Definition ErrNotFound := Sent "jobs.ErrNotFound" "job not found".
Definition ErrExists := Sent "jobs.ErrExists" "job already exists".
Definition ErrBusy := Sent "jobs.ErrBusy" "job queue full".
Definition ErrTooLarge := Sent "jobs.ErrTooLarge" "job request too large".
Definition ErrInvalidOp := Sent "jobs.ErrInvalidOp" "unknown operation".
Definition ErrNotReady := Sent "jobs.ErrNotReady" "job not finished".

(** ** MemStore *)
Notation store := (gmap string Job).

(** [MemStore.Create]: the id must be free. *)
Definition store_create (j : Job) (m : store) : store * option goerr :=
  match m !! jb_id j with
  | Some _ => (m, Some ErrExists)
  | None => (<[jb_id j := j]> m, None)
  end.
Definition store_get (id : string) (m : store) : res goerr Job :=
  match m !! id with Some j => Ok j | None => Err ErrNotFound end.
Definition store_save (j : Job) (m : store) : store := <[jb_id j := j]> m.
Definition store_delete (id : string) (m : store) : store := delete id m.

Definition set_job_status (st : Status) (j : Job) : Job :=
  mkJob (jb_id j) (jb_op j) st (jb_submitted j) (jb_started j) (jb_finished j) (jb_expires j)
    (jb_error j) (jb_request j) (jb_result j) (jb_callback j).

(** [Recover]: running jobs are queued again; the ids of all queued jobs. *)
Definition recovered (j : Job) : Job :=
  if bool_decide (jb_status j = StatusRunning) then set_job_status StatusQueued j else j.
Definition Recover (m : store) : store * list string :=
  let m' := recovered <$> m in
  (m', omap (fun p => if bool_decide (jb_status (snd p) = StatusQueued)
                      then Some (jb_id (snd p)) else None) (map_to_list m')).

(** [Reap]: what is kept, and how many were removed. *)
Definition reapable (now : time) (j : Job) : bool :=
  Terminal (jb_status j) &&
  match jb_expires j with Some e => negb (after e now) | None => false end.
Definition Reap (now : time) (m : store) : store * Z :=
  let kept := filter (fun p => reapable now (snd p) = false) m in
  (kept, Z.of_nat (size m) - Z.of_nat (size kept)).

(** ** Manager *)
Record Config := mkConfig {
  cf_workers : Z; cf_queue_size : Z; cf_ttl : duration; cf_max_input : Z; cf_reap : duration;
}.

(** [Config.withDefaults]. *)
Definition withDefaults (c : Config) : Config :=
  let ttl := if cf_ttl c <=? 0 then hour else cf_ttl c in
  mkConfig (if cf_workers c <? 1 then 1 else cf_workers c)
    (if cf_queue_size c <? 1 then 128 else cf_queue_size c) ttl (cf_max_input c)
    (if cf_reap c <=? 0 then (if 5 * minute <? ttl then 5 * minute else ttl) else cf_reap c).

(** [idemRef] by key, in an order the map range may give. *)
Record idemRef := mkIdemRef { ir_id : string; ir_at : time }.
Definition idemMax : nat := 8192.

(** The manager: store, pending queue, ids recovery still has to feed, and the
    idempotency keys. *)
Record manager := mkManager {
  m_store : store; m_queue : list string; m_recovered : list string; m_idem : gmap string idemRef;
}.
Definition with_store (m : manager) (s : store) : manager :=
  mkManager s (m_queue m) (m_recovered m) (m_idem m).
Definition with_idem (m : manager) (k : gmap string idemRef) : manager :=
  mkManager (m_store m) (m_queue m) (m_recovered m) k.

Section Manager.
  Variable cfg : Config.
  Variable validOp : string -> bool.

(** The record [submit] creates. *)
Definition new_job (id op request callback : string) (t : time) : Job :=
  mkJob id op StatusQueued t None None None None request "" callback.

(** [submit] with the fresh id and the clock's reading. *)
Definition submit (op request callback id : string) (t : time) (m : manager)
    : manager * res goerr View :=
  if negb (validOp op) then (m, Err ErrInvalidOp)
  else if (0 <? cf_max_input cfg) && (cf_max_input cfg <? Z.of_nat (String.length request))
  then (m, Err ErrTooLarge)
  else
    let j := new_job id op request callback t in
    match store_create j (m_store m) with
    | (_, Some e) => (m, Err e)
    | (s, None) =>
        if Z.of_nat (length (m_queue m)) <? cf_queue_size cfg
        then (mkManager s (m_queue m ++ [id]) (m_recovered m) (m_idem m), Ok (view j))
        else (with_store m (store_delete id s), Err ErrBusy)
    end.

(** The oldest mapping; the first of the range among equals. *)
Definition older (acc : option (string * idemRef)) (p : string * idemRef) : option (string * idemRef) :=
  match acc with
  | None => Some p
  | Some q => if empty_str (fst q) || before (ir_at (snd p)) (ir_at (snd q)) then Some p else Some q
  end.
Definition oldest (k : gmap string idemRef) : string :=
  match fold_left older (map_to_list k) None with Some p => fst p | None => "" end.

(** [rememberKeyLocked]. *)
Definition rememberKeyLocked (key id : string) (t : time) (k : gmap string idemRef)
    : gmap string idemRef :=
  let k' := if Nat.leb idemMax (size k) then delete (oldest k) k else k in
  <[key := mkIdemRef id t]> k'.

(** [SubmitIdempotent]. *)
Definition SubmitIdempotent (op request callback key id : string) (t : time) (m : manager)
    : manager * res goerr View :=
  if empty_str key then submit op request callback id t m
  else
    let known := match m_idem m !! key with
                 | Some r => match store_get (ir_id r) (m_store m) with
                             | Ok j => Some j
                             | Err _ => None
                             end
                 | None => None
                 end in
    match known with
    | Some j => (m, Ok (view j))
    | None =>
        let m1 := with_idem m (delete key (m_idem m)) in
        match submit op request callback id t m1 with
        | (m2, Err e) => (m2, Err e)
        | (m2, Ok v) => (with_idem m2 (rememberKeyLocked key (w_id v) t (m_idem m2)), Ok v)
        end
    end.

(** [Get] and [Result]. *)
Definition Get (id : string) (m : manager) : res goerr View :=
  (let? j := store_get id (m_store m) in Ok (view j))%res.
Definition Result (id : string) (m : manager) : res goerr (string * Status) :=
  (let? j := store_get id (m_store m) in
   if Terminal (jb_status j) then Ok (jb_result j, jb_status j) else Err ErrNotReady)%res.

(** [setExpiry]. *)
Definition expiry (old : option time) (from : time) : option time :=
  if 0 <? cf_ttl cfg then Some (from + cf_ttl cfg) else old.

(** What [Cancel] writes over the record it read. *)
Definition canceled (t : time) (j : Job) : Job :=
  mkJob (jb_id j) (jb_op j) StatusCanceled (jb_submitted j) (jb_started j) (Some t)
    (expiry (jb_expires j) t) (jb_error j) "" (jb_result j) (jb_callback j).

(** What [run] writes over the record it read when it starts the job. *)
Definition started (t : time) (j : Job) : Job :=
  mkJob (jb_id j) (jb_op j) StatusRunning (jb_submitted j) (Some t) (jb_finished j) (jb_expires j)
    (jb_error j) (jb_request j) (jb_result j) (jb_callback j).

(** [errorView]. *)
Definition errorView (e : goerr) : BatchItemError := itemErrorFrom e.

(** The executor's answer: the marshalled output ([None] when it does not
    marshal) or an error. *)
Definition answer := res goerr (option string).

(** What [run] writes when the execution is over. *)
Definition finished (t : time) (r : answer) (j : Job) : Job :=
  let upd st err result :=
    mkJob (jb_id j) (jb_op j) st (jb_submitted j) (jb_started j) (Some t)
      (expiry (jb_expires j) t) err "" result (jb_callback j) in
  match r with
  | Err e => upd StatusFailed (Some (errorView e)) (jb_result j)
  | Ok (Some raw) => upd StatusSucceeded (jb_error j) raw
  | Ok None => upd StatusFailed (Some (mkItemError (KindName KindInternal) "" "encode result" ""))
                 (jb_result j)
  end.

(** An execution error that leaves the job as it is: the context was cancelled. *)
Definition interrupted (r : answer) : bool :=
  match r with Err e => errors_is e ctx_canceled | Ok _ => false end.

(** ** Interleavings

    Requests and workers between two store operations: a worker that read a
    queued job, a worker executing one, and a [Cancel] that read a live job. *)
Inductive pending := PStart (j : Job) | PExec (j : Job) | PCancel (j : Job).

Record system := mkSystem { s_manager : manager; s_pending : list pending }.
...
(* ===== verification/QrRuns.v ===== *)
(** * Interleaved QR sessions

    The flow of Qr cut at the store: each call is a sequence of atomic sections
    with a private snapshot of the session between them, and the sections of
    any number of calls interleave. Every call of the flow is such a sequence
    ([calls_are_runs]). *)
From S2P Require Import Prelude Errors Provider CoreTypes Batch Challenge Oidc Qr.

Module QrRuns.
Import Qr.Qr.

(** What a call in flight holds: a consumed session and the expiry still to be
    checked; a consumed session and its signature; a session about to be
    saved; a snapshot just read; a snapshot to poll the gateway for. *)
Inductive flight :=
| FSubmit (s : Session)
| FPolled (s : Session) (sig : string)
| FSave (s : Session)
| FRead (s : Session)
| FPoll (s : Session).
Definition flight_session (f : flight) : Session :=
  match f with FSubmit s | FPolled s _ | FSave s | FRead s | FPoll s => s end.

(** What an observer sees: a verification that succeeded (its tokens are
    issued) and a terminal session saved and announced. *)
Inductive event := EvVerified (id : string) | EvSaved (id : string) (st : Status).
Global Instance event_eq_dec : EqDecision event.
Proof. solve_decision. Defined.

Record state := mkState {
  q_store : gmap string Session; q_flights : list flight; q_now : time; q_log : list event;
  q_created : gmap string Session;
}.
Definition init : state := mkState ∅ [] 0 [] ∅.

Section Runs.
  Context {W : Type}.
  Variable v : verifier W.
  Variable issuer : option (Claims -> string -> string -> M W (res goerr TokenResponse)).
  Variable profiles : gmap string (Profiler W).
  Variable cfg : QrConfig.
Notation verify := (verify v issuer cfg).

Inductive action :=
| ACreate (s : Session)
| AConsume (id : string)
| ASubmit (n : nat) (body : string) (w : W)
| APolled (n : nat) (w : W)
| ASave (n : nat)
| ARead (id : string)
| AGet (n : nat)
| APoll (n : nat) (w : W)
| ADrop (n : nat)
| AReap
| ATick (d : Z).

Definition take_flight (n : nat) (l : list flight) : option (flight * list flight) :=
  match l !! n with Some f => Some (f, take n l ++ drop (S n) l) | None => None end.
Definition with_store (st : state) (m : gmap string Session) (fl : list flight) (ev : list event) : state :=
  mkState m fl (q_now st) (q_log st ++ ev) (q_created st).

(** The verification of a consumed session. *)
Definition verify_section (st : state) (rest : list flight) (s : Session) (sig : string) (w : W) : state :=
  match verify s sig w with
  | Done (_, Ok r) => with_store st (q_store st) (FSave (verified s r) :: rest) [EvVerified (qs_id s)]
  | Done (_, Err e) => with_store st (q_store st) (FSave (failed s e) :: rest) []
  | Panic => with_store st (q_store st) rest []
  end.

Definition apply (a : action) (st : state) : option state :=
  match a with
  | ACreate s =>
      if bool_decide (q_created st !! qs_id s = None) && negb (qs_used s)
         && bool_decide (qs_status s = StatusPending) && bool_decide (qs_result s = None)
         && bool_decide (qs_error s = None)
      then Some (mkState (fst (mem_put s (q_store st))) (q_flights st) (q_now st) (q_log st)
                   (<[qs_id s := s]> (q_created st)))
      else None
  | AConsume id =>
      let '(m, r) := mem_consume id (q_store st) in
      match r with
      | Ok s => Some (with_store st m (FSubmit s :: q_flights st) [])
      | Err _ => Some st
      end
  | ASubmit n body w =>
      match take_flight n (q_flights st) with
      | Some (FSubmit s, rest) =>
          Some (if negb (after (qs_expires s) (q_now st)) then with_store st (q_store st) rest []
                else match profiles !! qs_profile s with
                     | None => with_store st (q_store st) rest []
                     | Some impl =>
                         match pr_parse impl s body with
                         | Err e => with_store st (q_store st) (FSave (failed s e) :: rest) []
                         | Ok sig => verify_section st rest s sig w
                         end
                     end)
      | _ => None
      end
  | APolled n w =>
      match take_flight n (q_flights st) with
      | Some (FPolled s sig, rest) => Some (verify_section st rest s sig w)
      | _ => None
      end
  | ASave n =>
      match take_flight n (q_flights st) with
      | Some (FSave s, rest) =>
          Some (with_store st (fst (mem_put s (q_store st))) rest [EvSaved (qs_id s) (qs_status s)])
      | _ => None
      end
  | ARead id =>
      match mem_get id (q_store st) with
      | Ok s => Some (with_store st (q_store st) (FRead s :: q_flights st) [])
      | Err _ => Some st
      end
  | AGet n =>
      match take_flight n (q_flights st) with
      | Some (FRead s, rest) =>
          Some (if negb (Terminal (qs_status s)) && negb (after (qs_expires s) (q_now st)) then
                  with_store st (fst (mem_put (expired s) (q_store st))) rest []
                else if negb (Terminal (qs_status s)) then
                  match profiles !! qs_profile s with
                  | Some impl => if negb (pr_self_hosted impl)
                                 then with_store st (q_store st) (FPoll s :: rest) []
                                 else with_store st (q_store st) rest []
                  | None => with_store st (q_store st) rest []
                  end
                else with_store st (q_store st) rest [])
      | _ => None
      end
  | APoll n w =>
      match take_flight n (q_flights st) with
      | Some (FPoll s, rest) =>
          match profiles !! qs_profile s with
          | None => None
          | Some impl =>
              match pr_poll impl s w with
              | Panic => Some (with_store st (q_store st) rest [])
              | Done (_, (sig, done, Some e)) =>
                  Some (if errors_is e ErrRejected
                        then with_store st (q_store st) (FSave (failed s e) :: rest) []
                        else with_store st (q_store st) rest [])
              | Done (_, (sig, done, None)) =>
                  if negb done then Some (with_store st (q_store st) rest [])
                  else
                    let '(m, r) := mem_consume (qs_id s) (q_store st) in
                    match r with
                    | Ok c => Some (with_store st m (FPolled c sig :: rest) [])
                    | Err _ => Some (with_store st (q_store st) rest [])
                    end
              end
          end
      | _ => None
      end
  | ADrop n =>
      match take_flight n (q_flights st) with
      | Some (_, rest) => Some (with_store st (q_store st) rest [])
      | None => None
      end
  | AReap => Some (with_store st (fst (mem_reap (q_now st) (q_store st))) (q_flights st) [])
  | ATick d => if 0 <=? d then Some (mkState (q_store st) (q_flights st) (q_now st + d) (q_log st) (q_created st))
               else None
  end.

■ Brief ■
Copy out, from the data above, every line holding the word "profiles".

■ Exercise response ■
  Variable profiles : gmap string (Profiler W).
                else match profiles !! qs_profile s with
                  match profiles !! qs_profile s with
          match profiles !! qs_profile s with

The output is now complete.